二つ目。国際化を本気でやる。サイトはポルトガル語と英語で動作し、翻訳ファイルに文字列を集約している。リスボンの飲食店にはやり過ぎに見えるかもしれないが、観光地では顧客の30%がポルトガル語を話さないと気づけば話は変わる。新しい都市に出るときも、システムが最初から多言語対応しているほうが早い。
三つ目。サンドボックスと本番を明確なルールで分ける。Ramen Joeにはテストデータで本番を模したサンドボックス版がある。あらゆる変更はまずそこを通る。これによって新機能を試すときに本物の予約を壊す確率が下がる。
このモデルが当てはまる領域
Ramen Joeのアーキテクチャはラーメンに固有のものではない。複数店舗を持ち、リピート顧客ベースを持つ小売やホスピタリティのビジネスに広く当てはまる。レストラングループ、カフェチェーン、理容室ネットワーク、複数拠点を持つクリニック、複数店舗のジム。

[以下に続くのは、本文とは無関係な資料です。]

(** ** C10: the radii are fixed constants *)

(** C10: neither operation takes a budget.  [accessibility_analysis] always
    queries with [max_distance * 1000 = 5 * 0.25 * 1000 = 1250] metres;
    [network_analysis] queries every POI with 1200 metres; and the two radii
    give different answers to the same query on a graph with a node at
    walking distance 1225. *)
Theorem C10_fixed_radii :
  AccessibilityAnalysis.max_distance * 1000 == 1250 /\
  (forall proj g0 dir s, AccessibilityAnalysis.calculate_accessibility proj g0 dir = Ok s ->
     exists c sub, ego_graph (AccessibilityAnalysis.project_graph proj g0) c 1250 = Ok sub /\
       AccessibilityAnalysis.nodes_in_range s = List.length (gnodes sub) /\
       AccessibilityAnalysis.edges_in_range s = List.length (gedges sub)) /\
  (forall G g pois h res h', heap_wf h -> hget h G = Some g ->
     NetworkAnalysis.calculate_accessibility G pois h = (res, h') ->
     forall sa, res = Ok sa -> forall k l, In (k, l) sa ->
       exists s, hget h' l = Some s /\ ego_graph g k 1200 = Ok s) /\
  ego_ids (ego_graph line_1225 1 1200) = Some [1%nat; 2%nat] /\
  ego_ids (ego_graph line_1225 1 1250) = Some [1%nat; 2%nat; 3%nat].
Proof.
  assert (Hr : AccessibilityAnalysis.max_distance * 1000 == 1250) by reflexivity.
  split; [exact Hr|]. split; [|split; [|split; vm_compute; reflexivity]].
  - intros proj g0 dir s H. unfold AccessibilityAnalysis.calculate_accessibility in H.
    destruct (AccessibilityAnalysis.project_graph_op proj g0) as [gp|e] eqn:Hp; [|discriminate].
    destruct (project_graph_op_ok _ _ _ Hp) as (-> & _).
    destruct (nearest_nodes _ _ _) as [c|e]; [|discriminate].
    rewrite (ego_graph_radius_proper _ _ _ _ Hr) in H.
    destruct (ego_graph _ c 1250) as [sub|e] eqn:E; [|discriminate].
    destruct (gedges sub) eqn:Es; [discriminate|]. destruct dir; [|discriminate].
    inversion H; subst. exists c, sub; rewrite Es; auto.
  - intros G g pois h res h' Hwf Hg H sa E k l Hin.
    destruct (calculate_accessibility_spec G g pois h res h' Hwf Hg H) as (_ & _ & Hres & _).
    exact (proj2 (proj1 (Hres sa E) k l Hin)).
Qed.

Lemma C10_fixed_radii_witness :
  exists c sub,
    ego_graph (AccessibilityAnalysis.project_graph (fun x y => (x, y)) chain) c 1250 = Ok sub /\
    4%nat = List.length (gnodes sub) /\ 6%nat = List.length (gedges sub).
Proof.
  destruct C10_fixed_radii as (_ & H & _).
  apply (H (fun x y => (x, y)) chain true (AccessibilityAnalysis.mk_summary None 4 6)).
  vm_compute; reflexivity.
Defined.

(** ** Further properties of the embedded code *)

(** *** [nearest_nodes] *)

Lemma fold_closer_spec x y rest best :
  In (fold_left (closer x y) rest best) (best :: rest) /\
  sqdist (fold_left (closer x y) rest best) x y <= sqdist best x y /\
  forall c, In c rest -> sqdist (fold_left (closer x y) rest best) x y <= sqdist c x y.
Proof.
  revert best; induction rest as [|c rest IH]; intros best; cbn [fold_left].
  - split; [left; reflexivity|]. split; [apply Qle_refl | intros _ []].
  - destruct (IH (closer x y best c)) as (Hin & Hle & Hall).
    assert (Hb : sqdist (closer x y best c) x y <= sqdist best x y /\
                 sqdist (closer x y best c) x y <= sqdist c x y).
    { unfold closer. destruct (Qle_bool (sqdist best x y) (sqdist c x y)) eqn:E.
      - apply Qle_bool_iff in E; split; [apply Qle_refl | exact E].
      - assert (~ sqdist best x y <= sqdist c x y) by (rewrite <- Qle_bool_iff; congruence).
        split; [lra | apply Qle_refl]. }
    split; [|split].
    + destruct Hin as [E | Hin]; [|right; right; exact Hin].
      rewrite <- E. unfold closer. destruct (Qle_bool _ _); [left | right; left]; reflexivity.
    + lra.
    + intros c' [<- | Hc]; [lra | exact (Hall c' Hc)].
Qed.

(** [nearest_nodes] fails only with [ValueError], exactly when a coordinate
    is not finite or the graph has no node; otherwise it returns the id of a
    node of the graph at minimum planar distance from the query point. *)
Lemma nearest_nodes_spec g X Y :
  (forall e, nearest_nodes g X Y = Err e <->
     e = ValueError /\ (is_finite X = false \/ is_finite Y = false \/ gnodes g = [])) /\
  (forall k, nearest_nodes g X Y = Ok k ->
     forall x y, X = Num x -> Y = Num y ->
     exists nd, In nd (gnodes g) /\ nid nd = k /\
       forall nd', In nd' (gnodes g) -> sqdist nd x y <= sqdist nd' x y).
Proof.
  split.
  - intros e. unfold nearest_nodes.
    destruct X as [x| | |], Y as [y| | |]; try destruct (gnodes g) as [|nd rest]; split;
      cbn [is_finite]; try (intros H; inversion H; subst; tauto);
      try (intros (-> & [H | [H | H]]); first [discriminate | reflexivity]).
  - intros k H x y -> ->. unfold nearest_nodes in H.
    destruct (gnodes g) as [|nd rest]; [discriminate|]. inversion H; subst k.
    destruct (fold_closer_spec x y rest nd) as (Hin & Hle & Hall).
    eexists; split; [exact Hin|]. split; [reflexivity|].
    intros nd' [<- | Hnd']; [exact Hle | exact (Hall nd' Hnd')].
Qed.

Lemma nearest_nodes_member g X Y k : nearest_nodes g X Y = Ok k -> In k (node_ids g).
Proof.
  unfold nearest_nodes, node_ids. destruct X, Y; try discriminate.
  destruct (gnodes g) as [|nd rest] eqn:Hg; [discriminate|]. intros H; inversion H; subst.
  apply in_map. destruct (fold_closer_spec q q0 rest nd) as (Hin & _). exact Hin.
Qed.

(** *** How the batch of [network_analysis.calculate_accessibility] fails *)

Lemma service_area_loop_members G g nodes sa h :
  heap_wf h -> hget h G = Some g -> Forall (fun k => In k (node_ids g)) nodes ->
  exists sa' h', NetworkAnalysis.service_area_loop G nodes sa h = (Ok sa', h').
Proof.
  revert sa h; induction nodes as [|n nodes IH]; simpl; intros sa h Hwf Hg Hall.
  - eexists; eexists; reflexivity.
  - inversion Hall as [|? ? Hn Hrest]; subst.
    unfold bind at 1. rewrite (ego_graph_op_unfold _ g _ _ _ Hg).
    unfold ego_graph at 1. rewrite (proj2 (existsb_eqb_In n (node_ids g)) Hn).
    pose proof (alloc_extends h
      (induced g (filter (fun nd => is_some (single_source_dijkstra g n 1200 (nid nd)))
                         (gnodes g))) Hwf) as (Hwf' & Hext).
    apply IH; [exact Hwf' | exact (Hext G g Hg) | exact Hrest].
Qed.

Lemma convert_pois_total G g pois acc h :
  hget h G = Some g -> gnodes g <> [] ->
  (forall p, In p pois -> exists x y, p = (Num x, Num y)) ->
  exists ks, NetworkAnalysis.convert_pois G pois acc h = (Ok (acc ++ ks), h) /\
             Forall (fun k => In k (node_ids g)) ks.
Proof.
  intros Hg Hne; revert acc; induction pois as [|p pois IH]; simpl; intros acc Hp.
  - exists []; rewrite app_nil_r; split; [reflexivity | constructor].
  - unfold bind at 1. rewrite (nearest_nodes_op_unfold _ g _ _ _ Hg).
    destruct (Hp p (or_introl eq_refl)) as (x & y & ->); simpl.
    unfold nearest_nodes. destruct (gnodes g) as [|nd rest] eqn:Hgn; [congruence|].
    assert (Hk : In (nid (fold_left (closer y x) rest nd)) (node_ids g))
      by (apply (nearest_nodes_member g (Num y) (Num x)); unfold nearest_nodes; now rewrite Hgn).
    destruct (IH (acc ++ [nid (fold_left (closer y x) rest nd)])) as (ks & Hc & Hall);
      [intros p' Hp'; apply Hp; right; exact Hp'|].
    eexists; split; [rewrite Hc, <- app_assoc; reflexivity | constructor; eassumption].
Qed.

(** X2: on a graph with nonnegative lengths the batch never raises
    [NodeNotFound]: it fails only with [ValueError], and only when some POI
    has a coordinate that is not a finite number (null or infinite) or the
    graph has no node; when the graph has nodes and every POI has two finite
    coordinates it returns its dict. *)
Theorem calculate_accessibility_errors G g pois h :
  heap_wf h -> hget h G = Some g -> nonneg_lengths g ->
  (forall e h', NetworkAnalysis.calculate_accessibility G pois h = (Err e, h') ->
     e = ValueError /\ exists p, In p pois /\
       (is_finite (fst p) = false \/ is_finite (snd p) = false \/ gnodes g = [])) /\
  (gnodes g <> [] -> (forall p, In p pois -> exists x y, p = (Num x, Num y)) ->
     exists sa h', NetworkAnalysis.calculate_accessibility G pois h = (Ok sa, h')).
Proof.
  intros Hwf Hg _. split.
  - intros e h' H. unfold NetworkAnalysis.calculate_accessibility, bind in H.
    destruct (NetworkAnalysis.convert_pois G pois [] h) as [r1 h1] eqn:Hc.
    destruct (convert_pois_spec G g _ _ _ _ _ Hg Hc) as (-> & Hok & _).
    destruct r1 as [ns|e1].
    + exfalso. destruct (Hok ns eq_refl) as (ks & -> & Hf).
      assert (Hall : Forall (fun k => In k (node_ids g)) ks).
      { apply Forall_forall. intros k Hk.
        destruct (Forall2_in_r _ _ _ _ Hf Hk) as (p & _ & Hp).
        exact (nearest_nodes_member _ _ _ _ Hp). }
      destruct (service_area_loop_members G g ks [] h Hwf Hg Hall) as (sa & h2 & E).
      simpl in H. congruence.
    + injection H as He1 _; subst e1.
      (* the error is the first failing POI's *)
      revert Hc. generalize (@nil nat) as acc. clear Hok.
      induction pois as [|p pois IH]; simpl; intros acc Hc; [discriminate|].
      unfold bind at 1 in Hc. rewrite (nearest_nodes_op_unfold _ g _ _ _ Hg) in Hc.
      destruct (nearest_nodes g (snd p) (fst p)) as [k|e'] eqn:Hn.
      * destruct (IH _ Hc) as (-> & p' & Hp' & Hnan). split; [reflexivity|].
        exists p'; split; [right; exact Hp' | exact Hnan].
      * inversion Hc; subst e'.
        destruct (proj1 (proj1 (nearest_nodes_spec g (snd p) (fst p)) e) Hn) as (-> & Hw).
        split; [reflexivity|]. exists p; split; [left; reflexivity | tauto].
  - intros Hne Hp.
    unfold NetworkAnalysis.calculate_accessibility, bind.
    destruct (convert_pois_total G g pois [] h Hg Hne Hp) as (ks & -> & Hall).
    exact (service_area_loop_members G g ks [] h Hwf Hg Hall).
Qed.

共通項はこうだ。顧客は一人だが、運用は分散している。ソフトウェアがそれを反映していないなら、ロイヤリティで得るべきものを運用摩擦として支払っていることになる。
要点
- 複数店舗を持つ飲食グループには統一されたプラットフォームが要る。分断された予約は、それを統合するソフトウェアより高くつく。

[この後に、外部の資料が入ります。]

Lemma sell_pays_out_and_closes_witness :
  getUser as_alice db2 = Some (User.mk alice_id "alice" "alice@example.com"
                                 9980%float 1700000001000%float 0%float 0%float) /\
  positions db2 !! alice_id = Some [position1] /\
  fst (sell as_alice (Str (Position.id position1)) db2) = Ok (10000%float, 20%float) /\
  positions (snd (sell as_alice (Str (Position.id position1)) db2)) !! alice_id = Some [].
Proof.
  split; [reflexivity|]. split; [vm_compute; reflexivity|].
  pose proof (sell_pays_out_and_closes as_alice (Str (Position.id position1)) db2
                (User.mk alice_id "alice" "alice@example.com"
                   9980%float 1700000001000%float 0%float 0%float)
                [position1] 0%nat position1 0%nat market0_bought) as H.
  destruct H as (H1 & _ & H3 & _).
  - reflexivity.
  - vm_compute; reflexivity.
  - reflexivity.
  - reflexivity.
  - repeat constructor. intros Hin. inversion Hin.
  - split; [exact H1 | exact H3].
Defined.

(** C8.  A successful Sell increments exactly one of the caller's two
    counters: [wins] when the current side price is strictly greater than
    the position's average cost, [losses] in every other case; a price
    equal to the average cost is one of those other cases and counts as a
    loss. *)
Theorem sell_counts_one_win_or_loss req positionId st user ps idx pos i market :
  getUser req st = Some user ->
  positions st !! User.id user = Some ps ->
  findIndex (fun p => strict_eq (Str (Position.id p)) positionId) ps = Some (idx, pos) ->
  array_get (markets st) (Position.marketId pos) = Some (i, market) ->
  let p := side_price (Position.side pos) market in
  let st' := snd (sell req positionId st) in
  exists user',
    users_get (User.id user) (users st') = Some user'
    /\ (gt p (Position.avg pos) = true ->
          User.wins user' = (User.wins user + 1)%float
          /\ User.losses user' = User.losses user)
    /\ (gt p (Position.avg pos) = false ->
          User.wins user' = User.wins user
          /\ User.losses user' = (User.losses user + 1)%float)
    /\ (PrimFloat.eqb p (Position.avg pos) = true ->
          User.wins user' = User.wins user
          /\ User.losses user' = (User.losses user + 1)%float).
Proof.
  intros Huser Hps Hfind Hm. simpl.
  rewrite (sell_found _ _ _ _ _ _ _ _ _ Huser Hps Hfind Hm). simpl.
  eexists. split.
  { eapply users_get_set; [|reflexivity].
    apply getUser_Some with (req := req). exact Huser. }
  simpl. repeat split.
  - rewrite H. reflexivity.
  - rewrite H. reflexivity.
  - rewrite H. reflexivity.
  - rewrite H. reflexivity.
  - rewrite (eq_not_gt _ _ H). reflexivity.
  - rewrite (eq_not_gt _ _ H). reflexivity.
Qed.

Lemma sell_counts_one_win_or_loss_witness :
  PrimFloat.eqb (side_price (Position.side position1) market0_bought)
                (Position.avg position1) = true /\
  exists user',
    users_get alice_id (users (snd (sell as_alice (Str (Position.id position1)) db2)))
      = Some user'
    /\ User.wins user' = 0%float /\ User.losses user' = 1%float.
Proof.
  split; [reflexivity|].
  destruct (sell_counts_one_win_or_loss as_alice (Str (Position.id position1)) db2
              (User.mk alice_id "alice" "alice@example.com"
                 9980%float 1700000001000%float 0%float 0%float)
              [position1] 0%nat position1 0%nat market0_bought)
    as (user' & Hget & _ & _ & Heq).
  - reflexivity.
  - vm_compute; reflexivity.
  - reflexivity.
  - reflexivity.
  - exists user'. split; [exact Hget|]. exact (Heq eq_refl).
Defined.

(** ** Balances *)

(** C3.  The claim is that a balance is never negative, whatever reaches
    the trade interface.  It fails on the code: a Buy whose body carries no
    [amount] passes the check [amount <= 0 || amount > user.balance], both
    comparisons with [undefined] being false, and [user.balance -= amount]
    then stores NaN, for which [balance >= 0] is false.  Alice starts with
    10000 at registration and is left with NaN. *)
Theorem buy_without_amount_breaks_balance :
  User.balance <$> users_get alice_id (users db1) = Some 10000%float
  /\ fst (trade env1 as_alice (buy_yes Undefined) db1) = Ok (nan, nan)
  /\ User.balance <$> users_get alice_id (users (run db1 [buy_no_amount])) = Some nan
  /\ le 0%float nan = false.
Proof. repeat split; vm_compute; reflexivity. Qed.

(** ** Share counts *)


(** ** Sorting *)

Section Sort.
Context {A : Type} (cmp : A -> A -> number).

Lemma sort_insert_perm x l : sort_insert cmp x l ≡ₚ x :: l.
Proof.
  induction l as [|y l IH]; simpl; [reflexivity|].
  destruct (lt zero (cmp x y)); [|reflexivity].
  rewrite IH. apply Permutation_swap.
Qed.

Lemma sort_perm l : sort cmp l ≡ₚ l.
Proof.
  induction l as [|x l IH]; simpl; [reflexivity|].
  change (foldr (sort_insert cmp) [] l) with (sort cmp l).
  rewrite sort_insert_perm, IH. reflexivity.
Qed.


End Sort.

(** ** Leaderboard *)

Lemma leaderboard_entries req st l :
  leaderboard req st = Ok l ->
  exists entries,
    mapM (entry_of st) (users st) = Some entries
    /\ l = imap (fun i u => Ranked.mk u (of_nat i + 1)%float)
                (take 100 (sort by_balance entries)).
Proof.
  unfold leaderboard. destruct (mapM _ _) as [entries|]; [|discriminate].
  intros [= <-]. eauto.
Qed.

Lemma ranked_entry_of_user req st l r :
  leaderboard req st = Ok l -> r ∈ l ->
  exists u, u ∈ users st /\ entry_of st u = Some (Ranked.entry r).
Proof.
  intros (entries & Hm & ->)%leaderboard_entries Hr.
  apply elem_of_lookup_imap in Hr as (i & e & -> & Hi). simpl.
  apply list_elem_of_lookup_2, elem_of_take in Hi as (j & Hj & _).
  apply list_elem_of_lookup_2 in Hj. rewrite sort_perm in Hj.
  apply mapM_Some in Hm.
  apply list_elem_of_lookup_1 in Hj as (k & Hk).
  destruct (Forall2_lookup_r _ _ _ _ _ Hm Hk) as (u & Hu & Hue).
  exists u. split; [|exact Hue]. eapply list_elem_of_lookup_2. exact Hu.
Qed.

(** C9, as stated, fails: with one win and no loss the annotated rate is
    100, not [wins / (wins + losses) = 1]. *)
Lemma winRate_is_not_the_ratio :
  users db3 = [alice3]
  /\ leaderboard as_alice db3 = Ok board3
  /\ gt (User.wins alice3 + User.losses alice3)%float 0%float = true
  /\ (User.wins alice3 / (User.wins alice3 + User.losses alice3))%float = 1%float
  /\ Entry.winRate <$> (Ranked.entry <$> board3) = [100%float]
  /\ PrimFloat.eqb 100%float 1%float = false.
Proof.
  split; [vm_compute; reflexivity|]. split; [vm_compute; reflexivity|].
  repeat split; reflexivity.
Qed.

(** C9, amended.  Every leaderboard entry belongs to a user, and its
    [winRate] is the percentage [Math.round(wins / (wins + losses) * 100)]
    of that user when [wins + losses > 0], and 0 otherwise. *)
Theorem winRate_is_rounded_percentage req st l r :
  leaderboard req st = Ok l -> r ∈ l ->
  exists u,
    u ∈ users st
    /\ Entry.username (Ranked.entry r) = User.username u
    /\ Entry.wins (Ranked.entry r) = User.wins u
    /\ Entry.winRate (Ranked.entry r) =
       if gt (User.wins u + User.losses u)%float 0%float
       then Math_round (User.wins u / (User.wins u + User.losses u) * 100)%float
       else 0%float.
Proof.
  intros Hl Hr. destruct (ranked_entry_of_user _ _ _ _ Hl Hr) as (u & Hu & He).
  exists u. split; [exact Hu|].
  unfold entry_of in He. destruct (netWorth st u) as [b|]; simpl in He; [|discriminate].
  injection He as He. rewrite <- He. simpl. repeat split.
Qed.

Lemma winRate_is_rounded_percentage_witness :
  leaderboard as_alice db3 = Ok board3
  /\ exists u,
       u ∈ users db3
       /\ User.username u = "alice"
       /\ User.wins u = 1%float
       /\ 100%float =
          if gt (User.wins u + User.losses u)%float 0%float
          then Math_round (User.wins u / (User.wins u + User.losses u) * 100)%float
          else 0%float.
Proof.
  assert (Hl : leaderboard as_alice db3 = Ok board3) by (vm_compute; reflexivity).
  split; [exact Hl|].
  destruct (winRate_is_rounded_percentage as_alice db3 board3
              (Ranked.mk (Entry.mk "alice" 10000.5%float 1%float 100%float) 1%float) Hl)
    as (u & Hu & Hname & Hwins & Hrate).
  - apply list_elem_of_singleton. reflexivity.
  - exists u. split; [exact Hu|]. split; [symmetry; exact Hname|].
    split; [symmetry; exact Hwins | exact Hrate].
Defined.

(** ** Merging two Buys *)

Lemma SFcompare_refl (x : spec_float) :
  x <> S754_nan -> SFcompare x x = Some Eq.
Proof.
  destruct x as [[]|[]| |[] m e]; simpl; try congruence; intros _.
  all: rewrite Z.compare_refl, Pos.compare_cont_refl; reflexivity.
Qed.

Lemma add_comm (x y : number) : (x + y)%float = (y + x)%float.
Proof.
  apply Prim2SF_inj. rewrite !FloatAxioms.add_spec. unfold SF64add.
  destruct (Prim2SF x) as [[]|[]| |sx mx ex], (Prim2SF y) as [[]|[]| |sy my ey];
    simpl; try reflexivity.
  rewrite (Z.min_comm ey ex). f_equal. apply Z.add_comm.
Qed.

(** A number that indexes an array is equal to itself under [===]. *)
Lemma to_index_eqb n i : to_index n = Some i -> PrimFloat.eqb n n = true.
Proof.
  unfold to_index. rewrite FloatAxioms.eqb_spec. unfold SFeqb. intros H.
  rewrite SFcompare_refl; [reflexivity|]. intros Hn. rewrite Hn in H. discriminate.
Qed.

Lemma array_get_scalar_eq {A} (arr : list A) key r :
  array_get arr key = Some r -> scalar_eq key key = true.
Proof.
  destruct key as [| | |n]; simpl; try discriminate.
  destruct (to_index n) as [i|] eqn:Hi; simpl; [|discriminate].
  intros _. eapply to_index_eqb. exact Hi.
Qed.

Lemma includes_strict_eq sd : includes ["YES"; "NO"] sd = true -> strict_eq sd sd = true.
Proof.
  destruct sd as [x|s]; simpl; [discriminate|].
  intros _. apply bool_decide_eq_true_2. reflexivity.
Qed.

Lemma findIndex_snoc {A} (p : A -> bool) (l : list A) x :
  findIndex p l = None -> p x = true -> findIndex p (l ++ [x]) = Some (length l, x).
Proof.
  intros Hl Hx. induction l as [|a l IH]; simpl in *; [rewrite Hx; reflexivity|].
  destruct (p a); [discriminate|].
  destruct (findIndex p l) as [[k z]|]; simpl in *; [discriminate|].
  rewrite IH by reflexivity. reflexivity.
Qed.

- 真のマルチロケーション対応とは、新しい店舗、メニュー、運用ルールを、サイトやアプリの技術改修なしで登録できることを意味する。
- 本気で継続利用を狙うなら、店舗横断のロイヤリティは選択肢ではない。顧客はどの店舗で使ったかを気にしていない。
- Wallet、プッシュ通知、素早いカメラが体験の核になるとき、ネイティブアプリは正当化される。
- スタッフは顧客と同じくらいシステムのユーザーだ。フローが旧来のやり方より遅ければ、システムは過負荷で回避される。
- Gitを単一の真実の源に、本番とは分離されたサンドボックスを、そして初日からのi18n。あとの高額なリファクタを避ける基礎の判断だ。
- もっとも高くつく誤りは、バックエンドが成熟する前にアプリから始めることだ。
この段階のグループにとって、自然な次の一歩は機能を増やすことではない。測ることだ。どのスタンプが二回目の来店に変わるか。どの店舗がよく留めるか。どのキャンペーンが実際に針を動かすか。統一プラットフォームはその分析を可能にする。あとは見るかどうかだ。